Required action: Search the entries below for the word "first" and copy each line that has it.

[Collected data entries]
┄┄┄┄┄┄┄┄┄┄

(** * AddStocks.js: the "Add Stock" form and its stock/product reconciliation

    Shallow embedding of [src/components/AddStocks.js].  The React state of
    the component is a record, every [setX] call is a state update inside a
    small state-and-log monad, and the HTTP collaborator ([axios]) is an
    oracle whose every use is written to the log, so that "no request is
    issued" is a statement about the log. *)

From Stdlib Require Import ZArith List String Ascii Bool Lia DecimalString.
Import ListNotations.

Local Open Scope string_scope.
Local Open Scope Z_scope.

(** ** The JavaScript primitives the component relies on *)

Module JS.

(** A JavaScript number as the component meets it: [NaN], an infinity, or
    a finite double whose value is an integer.  A [Finite z] produced here
    always holds a [z] that a double represents; the integers the
    collaborator sends are taken to be such values too.  The negative zero
    that [parseInt] gives on inputs such as ["-0"] is represented by
    [Finite 0]: the source only compares ([<], [===]), adds and prints
    numbers, and those operations do not tell the two zeros apart. *)
Inductive number : Type :=
| NaN
| Finite (z : Z)
| Infinity (negative : bool).

(** [Number.isSafeInteger]: the integers below 2^53 in absolute value,
    among which every integer is a double and arithmetic is exact. *)
Definition safeInteger (z : Z) : Prop := Z.abs z < 9007199254740992.

Definition isSafe (z : Z) : bool := Z.abs z <? 9007199254740992.

(** [Number.MAX_VALUE], (2^53 - 1) * 2^971. *)
Definition maxValue : Z := Z.shiftl 9007199254740991 971.
(** * Afropair translation pipeline (src/unnamed/part_000): a shallow embedding

    The pipeline is Splitter -> DictionaryLookup -> CorpusRetriever ->
    Referee -> Scorer -> Logger.  This development models the first five
    stages, the coverage metric of DictionaryLookup, the status rule of the
    Logger, the values returned by [translateSentence], and the JavaScript
    built-ins they use; then it states properties of the code.  File and
    console I/O, uuids and timestamps are not modelled.

    Modelling choices.
    - A JavaScript string is its sequence of UTF-16 code units ([list N]).
    - A JavaScript number is [num]: finite values are exact rationals, and
      the IEEE special values +Infinity, -Infinity and NaN are kept with their
      IEEE behaviour.  Rounding of finite values, underflow to 0 and the sign
      of zero are not modelled; the statements about [Math.pow(0.7, n)] bound
      [n] by 1000, where the double value (about 1e-155) is far from
      underflow.
    - A plain JavaScript object ([{}]) is the list of its own properties in
      insertion order; [for..in] visits array-index keys first in ascending
      numeric order, then the other keys in insertion order ([obj_keys]).
      The special key "__proto__" never occurs: tokens come from
      [Splitter.tokenize], which splits on "_" (a punctuation character).
    - A [Map] is an association list in insertion order.
    - [toLowerCase] is modelled on Basic Latin and Latin-1; the punctuation
      class \p{P} on Basic Latin, Latin-1 and General Punctuation. *)

From Stdlib Require Import List String Ascii Bool Arith NArith ZArith QArith Lia.
From Stdlib Require Import Permutation Sorting.Sorted Qround Qabs Qpower Lqa DecimalN.
Import ListNotations.

Open Scope list_scope.

Abbreviation length := List.length (only parsing).

(* ================================================================== *)
(** ** JavaScript strings *)

Definition jsstr := list N.

(** ASCII literal to code units. *)
Definition js (s : string) : jsstr :=
  map (fun a => N_of_ascii a) (list_ascii_of_string s).

Definition jsstr_eqb (a b : jsstr) : bool :=
  if list_eq_dec N.eq_dec a b then true else false.

Definition mem (x : jsstr) (l : list jsstr) : bool := existsb (jsstr_eqb x) l.

(** The JavaScript white-space class [\s] (WhiteSpace and LineTerminator),
    also used by [String.prototype.trim]. *)
Definition is_ws (c : N) : bool :=
  ((9 <=? c) && (c <=? 13))%N || (c =? 32)%N || (c =? 160)%N || (c =? 5760)%N
  || ((8192 <=? c) && (c <=? 8202))%N || (c =? 8232)%N || (c =? 8233)%N
  || (c =? 8239)%N || (c =? 8287)%N || (c =? 12288)%N || (c =? 65279)%N.

(** Unicode general category P (punctuation), on Basic Latin, Latin-1 and
    the General Punctuation block. *)
Definition is_punct (c : N) : bool :=
  existsb (N.eqb c)
    [33;34;35;37;38;39;40;41;42;44;45;46;47;58;59;63;64;91;92;93;95;123;125;
     161;167;171;182;183;187;191]%N
  || ((8208 <=? c) && (c <=? 8231))%N
  || ((8240 <=? c) && (c <=? 8259))%N
  || ((8261 <=? c) && (c <=? 8273))%N
  || ((8275 <=? c) && (c <=? 8286))%N.

(** [String.prototype.toLowerCase] on Basic Latin and Latin-1. *)
Definition lower_unit (c : N) : N :=
  if ((65 <=? c) && (c <=? 90))%N then (c + 32)%N
  else if ((192 <=? c) && (c <=? 222) && negb (c =? 215))%N then (c + 32)%N
  else c.

Definition toLowerCase (s : jsstr) : jsstr := map lower_unit s.

(** [String.prototype.trim]. *)
Fixpoint trim_start (s : jsstr) : jsstr :=
  match s with
  | c :: r => if is_ws c then trim_start r else s
  | [] => []
  end.

Definition trim (s : jsstr) : jsstr := rev (trim_start (rev (trim_start s))).

(** [s.split(/[class]+/)]: split on maximal runs of separator units.  The
    pieces before the first and after the last run are kept, also when
    empty, as JavaScript does. *)
Fixpoint split_runs_aux (p : N -> bool) (s : jsstr) (cur : jsstr) (in_sep : bool)
  : list jsstr :=
  match s with
  | [] => [rev cur]
  | c :: r =>
      if p c then
        if in_sep then split_runs_aux p r [] true
        else rev cur :: split_runs_aux p r [] true
      else split_runs_aux p r (c :: cur) false
  end.

Definition split_runs (p : N -> bool) (s : jsstr) : list jsstr :=
  split_runs_aux p s [] false.

(** [s.split(c)] for a one-unit string separator [c]. *)
Fixpoint split_char_aux (sep : N) (s : jsstr) (cur : jsstr) : list jsstr :=
  match s with
  | [] => [rev cur]
  | c :: r =>
      if (c =? sep)%N then rev cur :: split_char_aux sep r []
      else split_char_aux sep r (c :: cur)
  end.

Definition split_char (sep : N) (s : jsstr) : list jsstr := split_char_aux sep s [].

(** [arr.join(sep)]. *)
Fixpoint join (sep : jsstr) (l : list jsstr) : jsstr :=
  match l with
  | [] => []
  | [x] => x
  | x :: r => x ++ sep ++ join sep r
  end.

Fixpoint is_prefix (p s : jsstr) : bool :=
  match p, s with
  | [], _ => true
  | a :: p', b :: s' => (a =? b)%N && is_prefix p' s'
  | _, [] => false
  end.

(** Number of non-overlapping matches of the literal pattern [pat] in [s],
    left to right: [s.match(/pat/g)] (0 when the match is [null]). *)
Fixpoint count_matches_fuel (fuel : nat) (pat s : jsstr) : nat :=
  match fuel with
  | O => 0
  | S f =>
      match s with
      | [] => 0
      | _ :: r =>
          if is_prefix pat s then S (count_matches_fuel f pat (skipn (length pat) s))
          else count_matches_fuel f pat r
      end
  end.

Definition count_matches (pat s : jsstr) : nat :=
  count_matches_fuel (length s) pat s.

(** Decimal digits of a natural number. *)
Fixpoint uint_units (u : Decimal.uint) : jsstr :=
  match u with
  | Decimal.Nil => []
  | Decimal.D0 r => 48%N :: uint_units r
  | Decimal.D1 r => 49%N :: uint_units r
  | Decimal.D2 r => 50%N :: uint_units r
  | Decimal.D3 r => 51%N :: uint_units r
  | Decimal.D4 r => 52%N :: uint_units r
  | Decimal.D5 r => 53%N :: uint_units r
  | Decimal.D6 r => 54%N :: uint_units r
  | Decimal.D7 r => 55%N :: uint_units r
  | Decimal.D8 r => 56%N :: uint_units r
  | Decimal.D9 r => 57%N :: uint_units r
  end.

Definition N_to_string (n : N) : jsstr := uint_units (N.to_uint n).

Definition is_digit (c : N) : bool := ((48 <=? c) && (c <=? 57))%N.

(* ================================================================== *)
(** ** JavaScript numbers *)

Inductive num : Type :=
| Fin (q : Q)
| PInf
| NInf
| NaN.

Definition qltb (a b : Q) : bool :=
  match Qcompare a b with Lt => true | _ => false end.

Definition qsign (a : Q) : comparison := Qcompare a 0.

Definition num_of_nat (n : nat) : num := Fin (inject_Z (Z.of_nat n)).

Definition num_neg (x : num) : num :=
  match x with
  | Fin a => Fin (- a) | PInf => NInf | NInf => PInf | NaN => NaN
  end.

Definition num_add (x y : num) : num :=
  match x, y with
  | NaN, _ | _, NaN => NaN
  | PInf, NInf | NInf, PInf => NaN
  | PInf, _ | _, PInf => PInf
  | NInf, _ | _, NInf => NInf
  | Fin a, Fin b => Fin (a + b)
  end.

Definition num_sub (x y : num) : num := num_add x (num_neg y).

┄┄┄┄┄┄┄┄┄┄

Output of the task:
    Referee -> Scorer -> Logger.  This development models the first five
      insertion order; [for..in] visits array-index keys first in ascending
    pieces before the first and after the last run are kept, also when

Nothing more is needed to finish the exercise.